#### Work task
How many of the lines below include "values"? Give the number and no other words.

#### Raw data

>>>

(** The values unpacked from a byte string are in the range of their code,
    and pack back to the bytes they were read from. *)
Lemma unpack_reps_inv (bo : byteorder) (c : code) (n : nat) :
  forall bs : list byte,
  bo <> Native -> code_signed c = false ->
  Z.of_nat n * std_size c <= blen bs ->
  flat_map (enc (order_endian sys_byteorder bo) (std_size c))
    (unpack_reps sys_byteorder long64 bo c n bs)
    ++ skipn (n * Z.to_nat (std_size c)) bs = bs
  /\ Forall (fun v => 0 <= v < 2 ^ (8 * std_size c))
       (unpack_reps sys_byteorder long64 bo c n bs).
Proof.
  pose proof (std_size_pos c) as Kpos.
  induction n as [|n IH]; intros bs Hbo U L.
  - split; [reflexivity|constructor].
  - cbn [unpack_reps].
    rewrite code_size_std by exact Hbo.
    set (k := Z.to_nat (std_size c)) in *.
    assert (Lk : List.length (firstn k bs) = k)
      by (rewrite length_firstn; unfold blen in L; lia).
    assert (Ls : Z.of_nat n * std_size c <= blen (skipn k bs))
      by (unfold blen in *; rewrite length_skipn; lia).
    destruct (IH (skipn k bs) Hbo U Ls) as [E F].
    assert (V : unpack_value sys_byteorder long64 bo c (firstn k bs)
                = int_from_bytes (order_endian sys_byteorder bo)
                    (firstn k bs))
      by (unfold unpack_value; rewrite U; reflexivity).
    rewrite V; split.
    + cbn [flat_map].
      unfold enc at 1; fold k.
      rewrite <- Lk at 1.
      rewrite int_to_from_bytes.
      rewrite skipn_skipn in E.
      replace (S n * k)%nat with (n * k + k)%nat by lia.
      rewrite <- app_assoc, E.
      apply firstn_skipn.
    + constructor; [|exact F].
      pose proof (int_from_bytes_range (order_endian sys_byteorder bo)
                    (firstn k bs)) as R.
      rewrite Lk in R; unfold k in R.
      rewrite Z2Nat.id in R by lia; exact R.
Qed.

<<<
>>>

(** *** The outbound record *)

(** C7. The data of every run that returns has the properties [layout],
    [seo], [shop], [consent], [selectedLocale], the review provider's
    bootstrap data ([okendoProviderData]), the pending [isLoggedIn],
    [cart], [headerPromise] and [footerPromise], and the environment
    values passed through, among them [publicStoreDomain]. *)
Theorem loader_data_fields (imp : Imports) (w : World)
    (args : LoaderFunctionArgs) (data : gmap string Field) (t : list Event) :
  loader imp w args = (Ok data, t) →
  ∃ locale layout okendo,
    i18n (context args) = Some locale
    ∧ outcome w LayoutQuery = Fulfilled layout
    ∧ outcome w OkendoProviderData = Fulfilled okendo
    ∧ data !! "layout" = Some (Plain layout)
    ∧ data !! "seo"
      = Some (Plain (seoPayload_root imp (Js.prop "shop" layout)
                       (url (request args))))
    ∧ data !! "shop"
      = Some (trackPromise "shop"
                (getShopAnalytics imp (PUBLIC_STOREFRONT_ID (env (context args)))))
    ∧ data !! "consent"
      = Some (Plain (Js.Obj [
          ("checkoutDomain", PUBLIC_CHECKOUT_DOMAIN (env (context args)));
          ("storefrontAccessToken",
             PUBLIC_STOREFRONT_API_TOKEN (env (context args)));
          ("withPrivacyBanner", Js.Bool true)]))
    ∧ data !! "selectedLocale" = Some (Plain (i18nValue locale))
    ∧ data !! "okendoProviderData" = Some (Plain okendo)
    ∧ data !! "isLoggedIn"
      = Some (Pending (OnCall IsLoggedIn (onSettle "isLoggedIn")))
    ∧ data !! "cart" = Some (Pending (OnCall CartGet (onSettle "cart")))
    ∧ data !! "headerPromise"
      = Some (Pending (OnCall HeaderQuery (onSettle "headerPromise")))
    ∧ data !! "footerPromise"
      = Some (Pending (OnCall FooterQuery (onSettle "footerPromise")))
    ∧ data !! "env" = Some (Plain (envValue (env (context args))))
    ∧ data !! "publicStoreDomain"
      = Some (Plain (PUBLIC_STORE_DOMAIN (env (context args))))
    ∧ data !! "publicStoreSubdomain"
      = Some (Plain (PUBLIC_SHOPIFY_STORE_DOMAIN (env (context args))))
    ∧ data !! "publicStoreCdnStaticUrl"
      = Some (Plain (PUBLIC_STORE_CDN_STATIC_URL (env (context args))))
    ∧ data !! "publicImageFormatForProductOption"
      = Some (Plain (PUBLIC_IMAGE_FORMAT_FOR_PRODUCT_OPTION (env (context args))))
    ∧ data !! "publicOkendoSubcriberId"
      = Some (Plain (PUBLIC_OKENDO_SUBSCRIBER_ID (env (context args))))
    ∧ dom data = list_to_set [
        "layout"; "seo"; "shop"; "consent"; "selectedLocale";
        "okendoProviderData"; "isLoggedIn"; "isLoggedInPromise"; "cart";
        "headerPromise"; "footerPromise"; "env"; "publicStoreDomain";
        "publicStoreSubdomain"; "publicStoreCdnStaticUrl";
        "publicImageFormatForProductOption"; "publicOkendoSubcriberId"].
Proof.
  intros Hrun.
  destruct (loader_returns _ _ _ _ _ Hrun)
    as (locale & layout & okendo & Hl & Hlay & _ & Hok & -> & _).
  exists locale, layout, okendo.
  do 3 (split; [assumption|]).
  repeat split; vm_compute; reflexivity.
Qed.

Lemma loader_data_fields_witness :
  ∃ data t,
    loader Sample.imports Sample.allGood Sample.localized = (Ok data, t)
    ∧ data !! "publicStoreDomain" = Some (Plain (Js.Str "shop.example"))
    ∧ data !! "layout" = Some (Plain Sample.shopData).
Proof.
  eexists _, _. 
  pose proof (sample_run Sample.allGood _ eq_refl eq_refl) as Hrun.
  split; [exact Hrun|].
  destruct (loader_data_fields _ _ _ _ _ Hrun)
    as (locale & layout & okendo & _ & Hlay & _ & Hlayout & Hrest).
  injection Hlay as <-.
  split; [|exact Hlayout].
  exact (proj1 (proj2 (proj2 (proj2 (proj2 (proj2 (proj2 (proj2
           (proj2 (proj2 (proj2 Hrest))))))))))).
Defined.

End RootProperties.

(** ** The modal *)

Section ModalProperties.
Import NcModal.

<<<
>>>

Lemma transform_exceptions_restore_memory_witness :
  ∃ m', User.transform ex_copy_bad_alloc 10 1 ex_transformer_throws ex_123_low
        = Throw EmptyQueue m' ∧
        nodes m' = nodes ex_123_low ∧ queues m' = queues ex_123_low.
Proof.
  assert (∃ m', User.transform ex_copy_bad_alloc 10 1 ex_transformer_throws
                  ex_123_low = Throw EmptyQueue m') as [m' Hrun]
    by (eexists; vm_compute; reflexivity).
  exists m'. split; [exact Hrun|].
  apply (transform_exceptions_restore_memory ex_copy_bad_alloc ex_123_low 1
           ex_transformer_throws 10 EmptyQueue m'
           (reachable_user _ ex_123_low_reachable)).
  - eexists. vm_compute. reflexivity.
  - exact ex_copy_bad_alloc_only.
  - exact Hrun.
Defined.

<<<

#### Completed exercise
2